— Что? Кто?
— Велел сказать тебе, что не терпит нарушителей границ.
Голова Хеджеса откинулась к стене — его большая прекрасная голова, скрывавшая один из лучших умов Англии. Я обнял его, и кожа у меня на руках пошла мурашками.
— Кто, Хеджес? Кто это тебе сказал? Это он тебя ранил? Ты его разглядел?
В уголках губ у него пузырилась слюна, а пальцы сжимались в кулаки и разжимались снова.
— Не терпит нарушителей, — выдавил он.
— Лежи-ка спокойно, — уговаривал я. — Не разговаривай. Сейчас будет врач. Попробуй расслабиться и дышать ровно.
— Господи, — бормотал Хеджес, — аллитерации у Поупа. Милой нимфы… спорный вопрос…
Я уставился на него, чувствуя, как сводит все внутри.
— Хеджес?
— "Похищение локона", — продолжал Хеджес. — Разумеется. Университетский врач, пригласивший меня в больницу, сообщил, что, помимо ранения, Хеджес перенес удар.
— Вызванный шоком. Эта рана на шее, — добавил он перед дверью палаты, где лежал Хеджес, — кажется, нанесена острым предметом, скорее всего острым клыком какого-то животного. Вы не держите собаку?
— Разумеется, нет. В здание колледжа собаки не допускаются. Доктор покачал головой:
— Чрезвычайно странно. Я предположил бы, что на него по пути к вам напало какое-то животное, и в результате шока наступил инсульт, к которому, видимо, пациент был предрасположен. Он мало что соображает, хотя и выговаривает разборчивые слова.
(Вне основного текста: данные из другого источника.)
(* ===== verification/WireProps.v ===== *)
(** * WireProps: the laws of the wire primitives.

    - big-endian round trips;
    - [Reads k P d]: decoder [d] never runs out of fuel, consumes at least [k]
      bytes when it succeeds and establishes [P];
    - [decodeStruct_unfold]: the field loop satisfies its unbounded equation;
    - [skip] never runs out of fuel. *)

From S2P Require Import Prelude.
From S2P Require Import Types.
From S2P Require Import Wire.

(** ** Big-endian integers *)

Lemma Z_of_byte_of_Z z : Z_of_byte (byte_of_Z z) = z mod 256.
Proof.
  unfold Z_of_byte, byte_of_Z.
  pose proof (Z.mod_pos_bound z 256 ltac:(lia)) as Hb.
  destruct (Byte.of_N (Z.to_N (z mod 256))) as [b|] eqn:E; simpl.
  - apply Byte.to_of_N in E. rewrite E, Z2N.id by lia. done.
  - apply Byte.of_N_None_iff in E. lia.
Qed.

Lemma Z_of_byte_range b : 0 <= Z_of_byte b < 256.
Proof. unfold Z_of_byte. pose proof (Byte.to_N_bounded b). lia. Qed.

Lemma length_put_be n z : length (put_be n z) = n.
Proof. induction n; simpl; congruence. Qed.

Lemma get_be_acc bs acc :
  foldl (fun acc b => acc * 256 + Z_of_byte b) acc bs
  = acc * 256 ^ Z.of_nat (length bs) + get_be bs.
Proof.
  unfold get_be. revert acc.
  induction bs as [|b bs IH]; intros acc; simpl foldl.
  - change (Z.of_nat (length (@nil byte))) with 0. lia.
  - rewrite IH, (IH (0 * 256 + Z_of_byte b)). simpl length.
    rewrite Nat2Z.inj_succ, Z.pow_succ_r by lia. lia.
Qed.

Lemma get_be_cons b bs :
  get_be (b :: bs) = Z_of_byte b * 256 ^ Z.of_nat (length bs) + get_be bs.
Proof. unfold get_be at 1. simpl. rewrite get_be_acc. lia. Qed.

Lemma get_be_range bs : 0 <= get_be bs < 256 ^ Z.of_nat (length bs).
Proof.
  induction bs as [|b bs IH].
  - done.
  - rewrite get_be_cons. simpl length. rewrite Nat2Z.inj_succ, Z.pow_succ_r by lia.
    pose proof (Z_of_byte_range b). nia.
Qed.

Lemma get_put_be n z : get_be (put_be n z) = z mod 256 ^ Z.of_nat n.
Proof.
  induction n as [|n IH].
  - simpl. by rewrite Z.mod_1_r.
  - cbn [put_be]. rewrite get_be_cons, IH, length_put_be, Z_of_byte_of_Z.
    rewrite Nat2Z.inj_succ, Z.pow_succ_r by lia.
    rewrite (Z.mul_comm 256).
    rewrite (Z.rem_mul_r z (256 ^ Z.of_nat n) 256) by lia. lia.
Qed.

(** ** The Hoare judgement of decoders *)

Definition Reads {A} (k : nat) (P : A -> Prop) (d : decoder A) : Prop :=
  forall bs,
    match d bs with
    | Ok a rest => P a /\ (length rest + k <= length bs)%nat
    | Err _ => True
    | OutOfFuel => False
    end.

Abbreviation always := (fun _ => True).

Lemma reads_ret {A} (P : A -> Prop) a : P a -> Reads 0 P (mret a).
Proof. intros HP bs. simpl. split; [done|lia]. Qed.

Lemma reads_fail {A} k (P : A -> Prop) e : Reads k P (decode_fail e).
Proof. by intros bs. Qed.

Lemma reads_bind {A B} k1 k2 (Q : A -> Prop) (P : B -> Prop) d f :
  Reads k1 Q d -> (forall a, Q a -> Reads k2 P (f a)) ->
  Reads (k1 + k2) P (d ≫= f).
Proof.
  intros Hd Hf bs. specialize (Hd bs). unfold mbind, decoder_bind.
  destruct (d bs) as [a r|e|]; [|done|done].
  destruct Hd as [HQ Hl]. specialize (Hf a HQ r).
  destruct (f a r) as [b r'|e|]; [|done|done].
  destruct Hf. split; [done|lia].
Qed.

Lemma reads_weaken {A} k k' (P Q : A -> Prop) d :
  Reads k P d -> (k' <= k)%nat -> (forall a, P a -> Q a) -> Reads k' Q d.
Proof.
  intros Hd Hk HPQ bs. specialize (Hd bs).
  destruct (d bs) as [a r|e|]; [|done|done].
  destruct Hd. split; [auto|lia].
Qed.

Lemma reads_if {A} k (P : A -> Prop) (b : bool) d1 d2 :
  Reads k P d1 -> Reads k P d2 -> Reads k P (if b then d1 else d2).
Proof. by destruct b. Qed.

(** The bind rule in the form the automation applies: the bytes the
    continuation reads are not counted. *)
Lemma reads_bind0 {A B} k (Q : A -> Prop) (P : B -> Prop) d f :
  Reads k Q d -> (forall a, Q a -> Reads 0 P (f a)) -> Reads k P (d ≫= f).
Proof.
  intros Hd Hf. apply (reads_weaken (k + 0) _ P); [|lia|done].
  by eapply reads_bind.
Qed.

Lemma reads_zero {A} k (P : A -> Prop) d : Reads k P d -> Reads 0 P d.
Proof. intros H. eapply reads_weaken; [exact H|lia|done]. Qed.

(** ** Primitives *)

Lemma reads_readFull n :
  Reads (Z.to_nat n) (fun b => length b = Z.to_nat n) (readFull n).
Proof.
  intros bs. unfold readFull. destruct (Z.eqb_spec n 0) as [->|Hn].
  - simpl. split; [done|lia].
  - destruct bs as [|b bs]; [done|].
    destruct (Z.ltb_spec (Z.of_nat (length (b :: bs))) n); [done|].
    rewrite length_take, length_drop. split; lia.
Qed.

Lemma reads_readByte : Reads 1 (fun v => 0 <= v < 256) readByte.
Proof.
  eapply (reads_bind0 1); [apply (reads_readFull 1)|].
  intros b Hb. apply reads_ret. pose proof (get_be_range b) as H.
  rewrite Hb in H. exact H.
Qed.

Lemma reads_readI16 : Reads 2 (is_int 16) readI16.
Proof.
  eapply (reads_bind0 2); [apply (reads_readFull 2)|].
  intros b _. apply reads_ret, wrap_is_int. lia.
Qed.

Lemma reads_readI32 : Reads 4 (is_int 32) readI32.
Proof.
  eapply (reads_bind0 4); [apply (reads_readFull 4)|].
  intros b _. apply reads_ret, wrap_is_int. lia.
Qed.

Lemma reads_readI64 : Reads 8 (is_int 64) readI64.
Proof.
  eapply (reads_bind0 8); [apply (reads_readFull 8)|].
  intros b _. apply reads_ret, wrap_is_int. lia.
Qed.

Lemma reads_readBool : Reads 1 always readBool.
Proof.
  eapply reads_bind0; [apply reads_readByte|]. intros. by apply reads_ret.
Qed.

Lemma reads_readCollectionLen m :
  Reads 4 (fun n => 0 <= n <= m) (readCollectionLen m).
Proof.
  eapply reads_bind0; [apply reads_readI32|]. intros n _.
  destruct (Z.ltb_spec n 0); [apply reads_fail|].
  rewrite Z.gtb_ltb. destruct (Z.ltb_spec m n); [apply reads_fail|].
  apply reads_ret. lia.
Qed.

Lemma reads_readString : Reads 4 always readString.
Proof.
  eapply reads_bind0; [apply reads_readI32|]. intros n _.
  apply reads_if; [apply reads_fail|].
  eapply reads_zero, reads_bind0; [apply reads_readFull|]. intros. by apply reads_ret.
Qed.

Lemma reads_readBinary : Reads 4 always readBinary.
Proof.
  eapply reads_bind0; [apply reads_readI32|]. intros n _.
  apply reads_if; [apply reads_fail|].
  eapply reads_weaken; [apply reads_readFull|lia|done].
Qed.

Lemma reads_readFieldHeader : Reads 1 (fun h => is_int 16 (h.2)) readFieldHeader.
Proof.
  eapply reads_bind0; [apply reads_readByte|]. intros t _.
  destruct (t =? thriftTypeStop).
  - by apply reads_ret.
  - eapply reads_zero, reads_bind0; [apply reads_readI16|]. intros. by apply reads_ret.
Qed.

#[export] Hint Resolve reads_readByte reads_readI16 reads_readI32 reads_readI64
  reads_readBool reads_readString reads_readBinary reads_readFull : rift.

(** ** The field loop *)

Section field_loop.
Context {S : Type} (step : Z -> Z -> S -> decoder S) (I : S -> Prop).

Lemma reads_fieldLoop fuel s bs :
  (forall ft fid s, I s -> Reads 0 I (step ft fid s)) ->
  I s -> (length bs < fuel)%nat ->
  match fieldLoop fuel step s bs with
  | Ok s' rest => I s' /\ (length rest + 1 <= length bs)%nat
  | Err _ => True
  | OutOfFuel => False
  end.
Proof.
  intros Hstep. revert s bs.
  induction fuel as [|fuel IH]; intros s bs HI Hlen; [lia|].
  cbn [fieldLoop]. unfold mbind, decoder_bind.
  pose proof (reads_readFieldHeader bs) as Hh.
  destruct (readFieldHeader bs) as [[ft fid] r|e|]; [|done|done].
  destruct Hh as [_ Hr]. destruct (ft =? thriftTypeStop); [done|].
  pose proof (Hstep ft fid s HI r) as Hs.
  destruct (step ft fid s r) as [s' r'|e|]; [|done|done].
  destruct Hs as [HI' Hr']. specialize (IH s' r' HI' ltac:(lia)).
  destruct (fieldLoop fuel step s' r'); [|done|done].
  destruct IH. split; [done|lia].
Qed.

Lemma reads_decodeStruct s :
  (forall ft fid s, I s -> Reads 0 I (step ft fid s)) ->
  I s -> Reads 1 I (decodeStruct step s).
Proof.
  intros Hstep HI bs. unfold decodeStruct. apply reads_fieldLoop; [done|done|lia].
Qed.

(** The bound is invisible: any two sufficient bounds agree. *)
Lemma fieldLoop_fuel fuel1 fuel2 s bs :
  (forall ft fid s, Reads 0 always (step ft fid s)) ->
  (length bs < fuel1)%nat -> (length bs < fuel2)%nat ->
  fieldLoop fuel1 step s bs = fieldLoop fuel2 step s bs.
Proof.
  intros Hstep. revert fuel2 s bs.
  induction fuel1 as [|fuel1 IH]; intros fuel2 s bs H1 H2; [lia|].
  destruct fuel2 as [|fuel2]; [lia|]. cbn [fieldLoop]. unfold mbind, decoder_bind.
  pose proof (reads_readFieldHeader bs) as Hh.
  destruct (readFieldHeader bs) as [[ft fid] r|e|]; [|done|done].
  destruct (ft =? thriftTypeStop); [done|].
  pose proof (Hstep ft fid s r) as Hs.
  destruct (step ft fid s r) as [s' r'|e|]; [|done|done].
  apply IH; lia.
Qed.

Lemma decodeStruct_unfold s bs :
  (forall ft fid s, Reads 0 always (step ft fid s)) ->
  decodeStruct step s bs =
  ('(ftype, fid) ← readFieldHeader;
   if ftype =? thriftTypeStop then mret s
   else s' ← step ftype fid s; decodeStruct step s') bs.
Proof.
  intros Hstep. unfold decodeStruct at 1. cbn [fieldLoop].
  unfold mbind, decoder_bind.
  pose proof (reads_readFieldHeader bs) as Hh.
  destruct (readFieldHeader bs) as [[ft fid] r|e|]; [|done|done].
  destruct (ft =? thriftTypeStop); [done|].
  pose proof (Hstep ft fid s r) as Hs.
  destruct (step ft fid s r) as [s' r'|e|]; [|done|done].
  unfold decodeStruct. apply fieldLoop_fuel; [done|lia|lia].
Qed.
End field_loop.

Lemma reads_repeatDecode {S} (I : S -> Prop) n body s :
  (forall s, I s -> Reads 0 I (body s)) -> I s -> Reads 0 I (repeatDecode n body s).
Proof.
  intros Hb. revert s. induction n as [|n IH]; intros s HI; simpl.
  - by apply reads_ret.
  - eapply reads_bind0; [by apply Hb|]. auto.
Qed.

Lemma reads_readCollection {S} (I : S -> Prop) body s :
  (forall s, I s -> Reads 0 I (body s)) -> I s -> Reads 0 I (readCollection body s).
Proof.
  intros Hb HI. eapply reads_zero, reads_bind0; [apply reads_readCollectionLen|].
  intros. by apply reads_repeatDecode.
Qed.

(** ** skip *)

(** The judgement of the skipping functions at one input: a success consumes
    a byte. *)
Definition skips (r : result unit) (bs : bytes) : Prop :=
  match r with
  | Ok _ rest => (length rest + 1 <= length bs)%nat
  | Err _ => True
  | OutOfFuel => False
  end.

(** [sk] skips every input of at most [n] bytes. *)
Definition skips_upto (n : nat) (sk : decoder unit) : Prop :=
  forall bs, (length bs <= n)%nat -> skips (sk bs) bs.

Lemma skips_upto_le n m sk : skips_upto n sk -> (m <= n)%nat -> skips_upto m sk.
Proof. intros H Hm bs Hbs. apply H. lia. Qed.

Lemma skips_seq n sk1 sk2 :
  skips_upto n sk1 -> skips_upto n sk2 -> skips_upto n (_ ← sk1; sk2).
Proof.
  intros H1 H2 bs Hbs. specialize (H1 bs Hbs). unfold skips in *.
  unfold mbind, decoder_bind. destruct (sk1 bs) as [[] r| |]; [|done|done].
  specialize (H2 r ltac:(lia)). unfold skips in H2. destruct (sk2 r); [lia|done|done].
Qed.

Lemma skipLoop_skips fuel n body bs :
  skips_upto (length bs) body -> (length bs < fuel)%nat ->
  match skipLoop fuel n body bs with
  | Ok _ rest => (length rest <= length bs)%nat
  | Err _ => True
  | OutOfFuel => False
  end.
Proof.
  revert n bs. induction fuel as [|fuel IH]; intros n bs Hbody Hlen; [lia|].
  cbn [skipLoop]. destruct (n <=? 0); [lia|].
  unfold mbind, decoder_bind. pose proof (Hbody bs ltac:(lia)) as Hb.
  destruct (body bs) as [[] r|e|]; [|done|done]. simpl in Hb.
  specialize (IH (n - 1) r). destruct (skipLoop fuel (n - 1) body r).
  - enough (length rest <= length r)%nat by lia.
    apply IH; [eapply skips_upto_le; [done|lia]|lia].
  - done.
  - apply IH; [eapply skips_upto_le; [done|lia]|lia].
Qed.

(** A header of at least one byte, then anything that does not grow. *)
Lemma skips_header {A} k (P : A -> Prop) (d : decoder A) f bs :
  Reads (S k) P d ->
  (forall a r, (length r < length bs)%nat ->
     match f a r with
     | Ok _ rest => (length rest <= length r)%nat
     | Err _ => True | OutOfFuel => False end) ->
  skips ((d ≫= f) bs) bs.
Proof.
  intros Hd Hf. specialize (Hd bs). unfold skips, mbind, decoder_bind.
  destruct (d bs) as [a r|e|]; [|done|done].
  destruct Hd as [_ Hl]. specialize (Hf a r ltac:(lia)).
  destruct (f a r); [lia|done|done].
Qed.

Lemma skips_fieldLoop fuel (sk : Z -> decoder unit) bs :
  (forall t, skips_upto (length bs - 1) (sk t)) ->
  (length bs < fuel)%nat ->
  skips (fieldLoop fuel (fun ft _ _ => sk ft) () bs) bs.
Proof.
  revert bs. induction fuel as [|fuel IH]; intros bs Hsk Hlen; [lia|].
  cbn [fieldLoop]. unfold mbind, decoder_bind.
  pose proof (reads_readFieldHeader bs) as Hh. unfold skips.
  destruct (readFieldHeader bs) as [[ft fid] r|e|]; [|done|done].
  destruct Hh as [_ Hr]. destruct (ft =? thriftTypeStop); [done|].
  pose proof (Hsk ft r ltac:(lia)) as Hs. unfold skips in Hs.
  destruct (sk ft r) as [[] r'|e|]; [|done|done].
  specialize (IH r'). unfold skips in IH.
  assert (forall t, skips_upto (length r' - 1) (sk t)) as Hsk'
    by (intros t; eapply skips_upto_le; [apply Hsk|lia]).
  specialize (IH Hsk' ltac:(lia)).
  destruct (fieldLoop fuel _ () r'); [lia|done|done].
Qed.

Lemma skipFuel_skips fuel ft :
  (2 <= fuel)%nat -> skips_upto (fuel - 2) (skipFuel fuel ft).
Proof.
  revert ft. induction fuel as [|fuel IH]; intros ft Hf bs Hlen; [lia|].
  assert (forall t n, (n < length bs)%nat -> skips_upto n (skipFuel fuel t)) as Hsk.
  { intros t n Hn. eapply skips_upto_le; [apply IH; lia|lia]. }
  cbn [skipFuel].
  repeat (match goal with |- context [if ?b then _ else _] => destruct b end).
  all: try done.
  all: try (eapply skips_header; [eauto with rift|]; intros; simpl; lia).
  - destruct (length bs) as [|n] eqn:El.
    + destruct bs; [|done]. by destruct fuel; [lia|].
    + apply skips_fieldLoop; [|lia]. intros t. apply Hsk. lia.
  - eapply skips_header; [apply reads_readByte|]. intros kt r Hr.
    unfold mbind, decoder_bind.
    pose proof (reads_readByte r) as H2. destruct (readByte r) as [vt r2| |]; [|done|done].
    pose proof (reads_readI32 r2) as H3. destruct (readI32 r2) as [n r3| |]; [|done|done].
    pose proof (skipLoop_skips fuel n (_ ← skipFuel fuel kt; skipFuel fuel vt) r3
      (skips_seq _ _ _ (Hsk kt (length r3) ltac:(lia)) (Hsk vt (length r3) ltac:(lia))) ltac:(lia)) as HL.
    unfold mbind, decoder_bind in HL. destruct (skipLoop _ _ _ _); [lia|done|done].
  - eapply skips_header; [apply reads_readByte|]. intros et r Hr.
    unfold mbind, decoder_bind.
    pose proof (reads_readI32 r) as H3. destruct (readI32 r) as [n r3| |]; [|done|done].
    pose proof (skipLoop_skips fuel n (skipFuel fuel et) r3
      (Hsk et (length r3) ltac:(lia)) ltac:(lia)) as HL.
    destruct (skipLoop _ _ _ _); [lia|done|done].
Qed.

Lemma reads_skip ft : Reads 1 always (skip ft).
Proof.
  intros bs. pose proof (skipFuel_skips (S (S (length bs))) ft ltac:(lia) bs ltac:(lia)) as H.
  unfold skip. unfold skips in H. by destruct (skipFuel _ ft bs) as [[] r| |].
Qed.
#[export] Hint Resolve reads_skip : rift.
Поскольку он получил рану, боюсь, без следствия не обойдется, но мне представляется, виновником случившегося окажется чей-нибудь злобный сторожевой пес. Постарайтесь вычислить, какой дорогой он мог к вам добираться.
Следствие так ни к чему и не привело, однако и меня не заподозрили, поскольку полиция не сумела найти ни мотивов, ни свидетельств того, что я сам нанес рану Хеджесу. Сам он не мог давать показаний, и в конце концов происшествие отнесли к «несчастным случаям» — как мне показалось, только ради того, чтобы избежать пятна на репутации следователей. Однажды, навещая Хеджеса в санатории, я попросил его подумать над следующими словами: «Я не терплю нарушителей границ».
Он обратил на меня отсутствующий взгляд, коснулся вялыми опухшими пальцами ранки на шее.
— Если так, Босуэлл, — произнес он ровным невыразительным тоном. — Если нет, уходи.
Через несколько дней он скончался от второго удара, случившегося ночью. Санаторий не сообщал о наличии новых наружных повреждений. Когда ректор пришел ко мне с этим известием, я поклялся, что буду трудиться без устали, чтобы отомстить за Хеджеса, если только сумею найти способ.
У меня не хватает духу описывать подробности отпевания, состоявшегося в церкви Тринити-колледжа: сдавленные рыдания старика-отца, когда хор мальчиков начал прекрасную череду псалмов в утешение живущим, и бессильный гнев, который я испытал при взгляде на гостью [16] на подносе. Хеджеса похоронили в родной деревеньке в Дорсете, и в ясный ноябрьский день я в одиночестве посетил его могилу. Надгробие гласило: «Покойся в мире» — то самое, что выбрал бы и я, если бы мне пришлось выбирать. К моему бесконечному облегчению, это тишайшее из сельских кладбищ, и пастор в церкви говорил о погребении Хеджеса так спокойно, как говорил бы о любой из покойных местных знаменитостей. Я не услышал в пивной на главной улице никаких историй об английских вриколаках, хотя разбрасывал самые прозрачные намеки. В конце концов, на Хеджеса было всего одно нападение, между тем как Стокер утверждает, что для заражения живого проклятием не-умерших необходимо несколько. Я полагаю, что его жизнь была принесена в жертву только ради предостережения — мне. И тебе также, злосчастный читатель.
В глубочайшей горести твой, Бартоломео Росси».